Saved entries:
╭──
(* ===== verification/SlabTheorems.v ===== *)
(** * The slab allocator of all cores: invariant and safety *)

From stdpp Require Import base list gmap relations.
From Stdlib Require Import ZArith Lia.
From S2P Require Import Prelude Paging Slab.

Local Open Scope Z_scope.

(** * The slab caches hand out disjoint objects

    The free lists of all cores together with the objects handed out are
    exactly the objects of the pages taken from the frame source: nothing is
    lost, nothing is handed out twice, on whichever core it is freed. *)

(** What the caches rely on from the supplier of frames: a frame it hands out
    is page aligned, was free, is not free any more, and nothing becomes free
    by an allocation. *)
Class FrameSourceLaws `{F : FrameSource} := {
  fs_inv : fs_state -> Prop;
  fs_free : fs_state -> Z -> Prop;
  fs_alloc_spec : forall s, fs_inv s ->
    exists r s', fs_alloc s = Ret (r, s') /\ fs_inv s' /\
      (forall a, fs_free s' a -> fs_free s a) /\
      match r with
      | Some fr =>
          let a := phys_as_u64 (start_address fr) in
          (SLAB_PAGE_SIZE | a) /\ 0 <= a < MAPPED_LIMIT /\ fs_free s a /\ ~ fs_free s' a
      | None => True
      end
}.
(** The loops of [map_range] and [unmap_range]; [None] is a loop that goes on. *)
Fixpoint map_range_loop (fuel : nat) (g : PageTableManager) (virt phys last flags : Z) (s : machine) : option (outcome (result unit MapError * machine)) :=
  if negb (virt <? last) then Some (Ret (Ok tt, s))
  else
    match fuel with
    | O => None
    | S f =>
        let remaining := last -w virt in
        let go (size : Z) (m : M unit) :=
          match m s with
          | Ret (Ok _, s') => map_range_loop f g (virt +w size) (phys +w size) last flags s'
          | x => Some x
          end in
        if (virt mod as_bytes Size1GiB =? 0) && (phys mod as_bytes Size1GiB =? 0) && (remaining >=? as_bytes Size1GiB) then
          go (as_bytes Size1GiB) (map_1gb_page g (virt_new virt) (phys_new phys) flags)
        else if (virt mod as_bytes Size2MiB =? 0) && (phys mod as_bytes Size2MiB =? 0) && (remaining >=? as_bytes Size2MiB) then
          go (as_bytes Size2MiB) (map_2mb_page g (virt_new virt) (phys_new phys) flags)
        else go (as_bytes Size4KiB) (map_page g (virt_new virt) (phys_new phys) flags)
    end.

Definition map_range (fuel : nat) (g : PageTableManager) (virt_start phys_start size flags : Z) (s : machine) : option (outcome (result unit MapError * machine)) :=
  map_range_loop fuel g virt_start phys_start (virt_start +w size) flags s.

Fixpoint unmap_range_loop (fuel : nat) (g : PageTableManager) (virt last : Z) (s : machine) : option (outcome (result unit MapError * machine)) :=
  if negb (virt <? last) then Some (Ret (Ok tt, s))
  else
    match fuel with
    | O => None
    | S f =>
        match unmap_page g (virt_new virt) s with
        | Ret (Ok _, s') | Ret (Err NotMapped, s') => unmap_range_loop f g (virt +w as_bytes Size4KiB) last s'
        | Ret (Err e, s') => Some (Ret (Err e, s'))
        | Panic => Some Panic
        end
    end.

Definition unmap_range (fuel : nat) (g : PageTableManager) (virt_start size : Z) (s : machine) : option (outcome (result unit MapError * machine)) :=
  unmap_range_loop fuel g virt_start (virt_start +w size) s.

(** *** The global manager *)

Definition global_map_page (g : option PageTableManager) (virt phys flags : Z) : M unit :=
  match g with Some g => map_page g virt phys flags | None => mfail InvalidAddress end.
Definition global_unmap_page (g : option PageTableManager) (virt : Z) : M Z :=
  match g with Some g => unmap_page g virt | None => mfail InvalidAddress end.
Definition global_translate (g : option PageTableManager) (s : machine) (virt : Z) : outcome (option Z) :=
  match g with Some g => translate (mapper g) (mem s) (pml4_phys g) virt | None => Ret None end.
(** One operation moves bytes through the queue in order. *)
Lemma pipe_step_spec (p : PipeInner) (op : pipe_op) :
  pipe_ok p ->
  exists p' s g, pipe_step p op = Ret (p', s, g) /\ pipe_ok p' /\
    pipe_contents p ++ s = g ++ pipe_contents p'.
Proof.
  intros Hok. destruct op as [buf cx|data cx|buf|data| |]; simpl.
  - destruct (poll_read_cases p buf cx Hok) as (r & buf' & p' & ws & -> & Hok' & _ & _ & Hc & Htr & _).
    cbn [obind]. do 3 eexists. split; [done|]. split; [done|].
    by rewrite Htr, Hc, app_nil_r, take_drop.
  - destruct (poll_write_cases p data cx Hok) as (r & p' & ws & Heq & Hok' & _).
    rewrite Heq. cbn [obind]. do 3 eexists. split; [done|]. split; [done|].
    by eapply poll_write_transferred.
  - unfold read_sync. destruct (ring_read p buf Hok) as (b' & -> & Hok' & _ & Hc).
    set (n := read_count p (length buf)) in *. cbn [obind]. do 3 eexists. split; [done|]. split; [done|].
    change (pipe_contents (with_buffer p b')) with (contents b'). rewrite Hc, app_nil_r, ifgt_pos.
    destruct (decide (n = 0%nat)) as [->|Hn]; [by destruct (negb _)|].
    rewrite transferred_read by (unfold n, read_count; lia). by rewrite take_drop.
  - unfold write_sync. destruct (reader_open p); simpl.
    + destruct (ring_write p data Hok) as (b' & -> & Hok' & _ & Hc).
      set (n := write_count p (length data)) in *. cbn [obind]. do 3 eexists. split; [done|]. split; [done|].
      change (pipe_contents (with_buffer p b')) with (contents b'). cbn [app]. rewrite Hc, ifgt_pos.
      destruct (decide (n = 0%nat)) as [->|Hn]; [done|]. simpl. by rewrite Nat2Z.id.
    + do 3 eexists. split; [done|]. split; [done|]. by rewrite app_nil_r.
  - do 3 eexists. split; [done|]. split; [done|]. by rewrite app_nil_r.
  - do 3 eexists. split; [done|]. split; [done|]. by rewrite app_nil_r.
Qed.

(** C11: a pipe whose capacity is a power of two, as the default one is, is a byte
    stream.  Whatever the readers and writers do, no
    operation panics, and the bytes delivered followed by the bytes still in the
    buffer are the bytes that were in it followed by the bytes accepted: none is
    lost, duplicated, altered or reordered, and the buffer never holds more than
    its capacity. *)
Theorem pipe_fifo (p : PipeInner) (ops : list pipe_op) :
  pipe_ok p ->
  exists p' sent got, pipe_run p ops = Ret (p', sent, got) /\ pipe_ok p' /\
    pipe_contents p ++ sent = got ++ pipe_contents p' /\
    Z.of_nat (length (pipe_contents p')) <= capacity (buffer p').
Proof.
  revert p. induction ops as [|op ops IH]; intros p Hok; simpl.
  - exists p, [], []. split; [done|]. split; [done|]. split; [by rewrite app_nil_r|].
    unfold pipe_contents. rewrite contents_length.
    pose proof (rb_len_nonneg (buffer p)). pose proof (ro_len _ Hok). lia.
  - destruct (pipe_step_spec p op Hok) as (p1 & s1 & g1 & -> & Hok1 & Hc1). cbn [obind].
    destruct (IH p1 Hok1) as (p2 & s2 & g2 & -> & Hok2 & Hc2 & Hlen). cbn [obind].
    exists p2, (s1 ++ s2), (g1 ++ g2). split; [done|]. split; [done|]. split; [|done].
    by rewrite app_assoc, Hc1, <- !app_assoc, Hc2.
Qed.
╰──
╭──
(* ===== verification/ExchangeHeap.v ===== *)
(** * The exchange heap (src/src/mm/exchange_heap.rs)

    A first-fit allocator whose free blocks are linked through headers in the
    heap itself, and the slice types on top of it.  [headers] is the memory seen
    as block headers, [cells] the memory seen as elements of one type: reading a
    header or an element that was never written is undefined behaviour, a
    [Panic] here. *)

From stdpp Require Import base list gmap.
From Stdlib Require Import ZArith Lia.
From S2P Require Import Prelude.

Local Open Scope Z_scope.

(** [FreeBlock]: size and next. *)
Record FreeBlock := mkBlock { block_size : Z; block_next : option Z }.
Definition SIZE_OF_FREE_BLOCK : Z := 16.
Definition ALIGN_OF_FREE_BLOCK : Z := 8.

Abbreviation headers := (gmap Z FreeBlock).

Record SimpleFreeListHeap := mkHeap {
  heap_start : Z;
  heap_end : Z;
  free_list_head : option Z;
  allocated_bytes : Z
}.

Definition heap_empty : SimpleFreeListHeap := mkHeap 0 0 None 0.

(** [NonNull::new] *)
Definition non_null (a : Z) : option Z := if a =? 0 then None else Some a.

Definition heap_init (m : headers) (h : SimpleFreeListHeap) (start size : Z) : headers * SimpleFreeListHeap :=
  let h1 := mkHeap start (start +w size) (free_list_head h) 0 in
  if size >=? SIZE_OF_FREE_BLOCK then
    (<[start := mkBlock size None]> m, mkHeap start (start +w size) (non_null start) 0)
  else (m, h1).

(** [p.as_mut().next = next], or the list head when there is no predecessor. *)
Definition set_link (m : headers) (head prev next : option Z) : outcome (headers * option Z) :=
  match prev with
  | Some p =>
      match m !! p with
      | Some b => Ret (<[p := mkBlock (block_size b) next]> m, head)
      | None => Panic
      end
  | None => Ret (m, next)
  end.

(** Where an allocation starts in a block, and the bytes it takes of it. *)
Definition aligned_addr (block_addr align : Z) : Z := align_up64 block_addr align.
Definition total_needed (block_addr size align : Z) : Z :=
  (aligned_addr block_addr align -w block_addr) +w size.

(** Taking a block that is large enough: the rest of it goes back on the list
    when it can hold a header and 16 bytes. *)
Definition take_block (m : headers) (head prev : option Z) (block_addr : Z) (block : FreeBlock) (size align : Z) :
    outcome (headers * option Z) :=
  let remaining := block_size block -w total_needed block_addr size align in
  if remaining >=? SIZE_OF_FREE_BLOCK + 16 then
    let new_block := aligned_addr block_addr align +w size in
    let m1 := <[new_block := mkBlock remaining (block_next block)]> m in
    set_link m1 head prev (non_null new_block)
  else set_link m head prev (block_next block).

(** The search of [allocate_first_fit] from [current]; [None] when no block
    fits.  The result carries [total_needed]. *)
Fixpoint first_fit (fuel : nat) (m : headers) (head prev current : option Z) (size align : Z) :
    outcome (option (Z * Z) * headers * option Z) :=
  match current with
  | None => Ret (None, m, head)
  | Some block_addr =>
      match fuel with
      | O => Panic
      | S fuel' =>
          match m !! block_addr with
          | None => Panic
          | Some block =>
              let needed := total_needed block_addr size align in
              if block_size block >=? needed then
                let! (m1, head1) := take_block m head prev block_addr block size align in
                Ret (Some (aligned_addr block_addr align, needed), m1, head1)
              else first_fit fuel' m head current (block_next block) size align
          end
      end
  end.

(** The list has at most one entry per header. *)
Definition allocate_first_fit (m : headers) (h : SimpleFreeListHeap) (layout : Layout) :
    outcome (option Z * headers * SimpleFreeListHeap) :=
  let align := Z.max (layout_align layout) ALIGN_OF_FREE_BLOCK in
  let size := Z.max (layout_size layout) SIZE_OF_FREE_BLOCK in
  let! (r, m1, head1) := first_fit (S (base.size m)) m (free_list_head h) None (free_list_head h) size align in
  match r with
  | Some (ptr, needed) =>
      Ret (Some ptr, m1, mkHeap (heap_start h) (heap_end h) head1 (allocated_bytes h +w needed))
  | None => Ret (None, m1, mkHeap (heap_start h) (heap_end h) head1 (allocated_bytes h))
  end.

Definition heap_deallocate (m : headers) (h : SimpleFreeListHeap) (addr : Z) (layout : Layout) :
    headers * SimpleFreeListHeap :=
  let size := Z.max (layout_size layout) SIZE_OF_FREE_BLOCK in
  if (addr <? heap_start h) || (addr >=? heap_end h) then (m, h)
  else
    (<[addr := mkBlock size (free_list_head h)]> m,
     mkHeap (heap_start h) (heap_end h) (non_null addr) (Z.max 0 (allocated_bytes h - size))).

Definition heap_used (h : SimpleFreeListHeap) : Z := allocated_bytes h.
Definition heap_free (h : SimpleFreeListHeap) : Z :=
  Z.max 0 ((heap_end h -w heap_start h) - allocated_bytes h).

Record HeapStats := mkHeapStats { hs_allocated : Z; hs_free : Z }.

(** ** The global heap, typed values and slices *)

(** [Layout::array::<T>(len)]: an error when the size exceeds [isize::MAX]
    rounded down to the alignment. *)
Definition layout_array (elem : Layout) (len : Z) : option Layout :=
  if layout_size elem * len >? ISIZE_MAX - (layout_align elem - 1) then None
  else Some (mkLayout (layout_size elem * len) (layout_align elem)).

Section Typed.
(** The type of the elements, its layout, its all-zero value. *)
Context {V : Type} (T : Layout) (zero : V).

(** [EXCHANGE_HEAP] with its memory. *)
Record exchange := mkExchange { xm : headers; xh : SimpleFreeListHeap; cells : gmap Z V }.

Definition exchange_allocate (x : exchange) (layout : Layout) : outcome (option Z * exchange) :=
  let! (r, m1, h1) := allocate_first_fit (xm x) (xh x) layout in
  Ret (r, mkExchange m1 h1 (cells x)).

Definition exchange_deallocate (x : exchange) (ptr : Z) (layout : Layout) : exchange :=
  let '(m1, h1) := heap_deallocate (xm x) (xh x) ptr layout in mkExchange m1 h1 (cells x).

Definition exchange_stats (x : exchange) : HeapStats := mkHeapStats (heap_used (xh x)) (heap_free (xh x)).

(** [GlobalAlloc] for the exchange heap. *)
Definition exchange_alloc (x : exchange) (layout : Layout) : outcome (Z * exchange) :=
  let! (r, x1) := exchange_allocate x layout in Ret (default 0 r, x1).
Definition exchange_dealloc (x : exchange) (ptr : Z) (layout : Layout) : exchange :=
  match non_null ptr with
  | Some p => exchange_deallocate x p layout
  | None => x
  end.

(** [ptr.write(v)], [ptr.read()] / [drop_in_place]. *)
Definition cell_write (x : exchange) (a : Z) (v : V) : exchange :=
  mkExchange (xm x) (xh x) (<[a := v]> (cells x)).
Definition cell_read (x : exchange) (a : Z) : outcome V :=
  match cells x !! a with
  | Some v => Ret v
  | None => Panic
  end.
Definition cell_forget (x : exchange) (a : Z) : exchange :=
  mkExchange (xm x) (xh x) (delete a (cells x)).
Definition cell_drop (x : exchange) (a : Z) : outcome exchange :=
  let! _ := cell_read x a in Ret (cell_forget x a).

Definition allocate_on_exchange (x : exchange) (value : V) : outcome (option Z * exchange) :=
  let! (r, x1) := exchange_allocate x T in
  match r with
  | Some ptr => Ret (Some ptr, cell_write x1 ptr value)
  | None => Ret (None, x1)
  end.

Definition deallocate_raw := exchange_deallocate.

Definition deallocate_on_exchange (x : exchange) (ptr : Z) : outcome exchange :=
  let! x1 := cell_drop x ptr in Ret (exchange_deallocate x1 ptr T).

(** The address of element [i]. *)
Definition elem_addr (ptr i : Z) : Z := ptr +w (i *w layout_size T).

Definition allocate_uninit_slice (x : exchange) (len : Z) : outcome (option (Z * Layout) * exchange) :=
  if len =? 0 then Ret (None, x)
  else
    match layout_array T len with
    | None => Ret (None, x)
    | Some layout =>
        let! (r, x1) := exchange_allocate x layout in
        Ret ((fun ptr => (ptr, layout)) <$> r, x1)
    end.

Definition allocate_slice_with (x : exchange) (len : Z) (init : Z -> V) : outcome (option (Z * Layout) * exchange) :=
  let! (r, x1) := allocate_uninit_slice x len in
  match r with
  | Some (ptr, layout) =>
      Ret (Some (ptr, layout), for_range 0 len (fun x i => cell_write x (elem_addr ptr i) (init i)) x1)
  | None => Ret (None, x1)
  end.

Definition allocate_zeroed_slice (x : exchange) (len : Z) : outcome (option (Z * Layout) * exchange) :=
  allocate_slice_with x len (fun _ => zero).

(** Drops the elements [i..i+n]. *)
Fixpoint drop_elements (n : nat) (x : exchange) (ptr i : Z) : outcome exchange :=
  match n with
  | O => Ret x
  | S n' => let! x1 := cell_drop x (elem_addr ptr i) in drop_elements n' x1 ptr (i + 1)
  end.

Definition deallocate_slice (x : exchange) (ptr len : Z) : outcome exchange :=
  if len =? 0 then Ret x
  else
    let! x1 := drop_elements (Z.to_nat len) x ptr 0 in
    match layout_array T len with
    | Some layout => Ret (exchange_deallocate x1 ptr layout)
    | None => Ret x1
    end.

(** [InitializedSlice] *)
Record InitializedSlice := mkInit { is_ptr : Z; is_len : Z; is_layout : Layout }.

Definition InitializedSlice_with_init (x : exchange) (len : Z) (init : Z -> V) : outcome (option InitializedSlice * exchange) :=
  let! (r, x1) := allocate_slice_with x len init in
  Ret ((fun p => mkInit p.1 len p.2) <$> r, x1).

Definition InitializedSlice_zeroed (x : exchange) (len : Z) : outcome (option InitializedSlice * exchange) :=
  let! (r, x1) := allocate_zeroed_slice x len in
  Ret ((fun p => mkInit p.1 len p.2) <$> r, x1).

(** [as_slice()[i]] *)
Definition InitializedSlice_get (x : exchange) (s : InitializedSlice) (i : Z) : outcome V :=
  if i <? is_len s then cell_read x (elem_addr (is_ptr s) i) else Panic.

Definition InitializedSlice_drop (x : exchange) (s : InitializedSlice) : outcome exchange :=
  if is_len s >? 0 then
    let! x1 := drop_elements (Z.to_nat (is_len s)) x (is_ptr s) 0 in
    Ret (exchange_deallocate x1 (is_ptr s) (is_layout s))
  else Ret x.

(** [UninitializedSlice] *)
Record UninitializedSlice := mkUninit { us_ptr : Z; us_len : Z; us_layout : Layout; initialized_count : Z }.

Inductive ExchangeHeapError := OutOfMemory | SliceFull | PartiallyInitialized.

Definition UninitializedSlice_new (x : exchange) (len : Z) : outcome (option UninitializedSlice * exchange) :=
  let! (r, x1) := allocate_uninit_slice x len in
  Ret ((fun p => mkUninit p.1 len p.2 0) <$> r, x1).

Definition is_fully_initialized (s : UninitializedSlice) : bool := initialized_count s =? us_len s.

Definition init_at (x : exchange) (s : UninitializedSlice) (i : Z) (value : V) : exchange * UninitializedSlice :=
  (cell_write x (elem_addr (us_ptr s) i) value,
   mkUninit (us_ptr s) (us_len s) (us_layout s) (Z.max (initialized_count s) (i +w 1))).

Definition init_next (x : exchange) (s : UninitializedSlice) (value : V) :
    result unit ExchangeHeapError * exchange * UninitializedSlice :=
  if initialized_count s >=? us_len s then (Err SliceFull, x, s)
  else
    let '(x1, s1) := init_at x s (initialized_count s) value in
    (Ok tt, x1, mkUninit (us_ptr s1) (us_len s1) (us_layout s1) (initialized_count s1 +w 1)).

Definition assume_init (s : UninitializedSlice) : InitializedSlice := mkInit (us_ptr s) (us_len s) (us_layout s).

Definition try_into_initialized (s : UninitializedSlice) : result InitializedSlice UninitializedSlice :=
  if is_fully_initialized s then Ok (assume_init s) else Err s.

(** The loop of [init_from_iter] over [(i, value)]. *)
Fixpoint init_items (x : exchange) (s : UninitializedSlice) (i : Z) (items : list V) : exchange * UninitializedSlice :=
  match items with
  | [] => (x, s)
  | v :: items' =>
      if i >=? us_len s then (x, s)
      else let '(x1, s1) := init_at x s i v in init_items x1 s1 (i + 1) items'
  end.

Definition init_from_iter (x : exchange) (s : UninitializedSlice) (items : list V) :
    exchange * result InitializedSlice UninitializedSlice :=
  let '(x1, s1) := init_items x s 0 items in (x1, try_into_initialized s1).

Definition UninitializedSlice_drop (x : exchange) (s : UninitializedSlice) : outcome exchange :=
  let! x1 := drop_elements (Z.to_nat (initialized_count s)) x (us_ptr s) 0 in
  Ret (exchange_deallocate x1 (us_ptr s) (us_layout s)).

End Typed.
╰──
(What you need to do)
Write out only the lines that run from the line containing "Record exchange := mkExchange" through the line containing "Definition exchange_deallocate (x", both included, exactly as they appear above.

(Response box)
Record exchange := mkExchange { xm : headers; xh : SimpleFreeListHeap; cells : gmap Z V }.

Definition exchange_allocate (x : exchange) (layout : Layout) : outcome (option Z * exchange) :=
  let! (r, m1, h1) := allocate_first_fit (xm x) (xh x) layout in
  Ret (r, mkExchange m1 h1 (cells x)).

Definition exchange_deallocate (x : exchange) (ptr : Z) (layout : Layout) : exchange :=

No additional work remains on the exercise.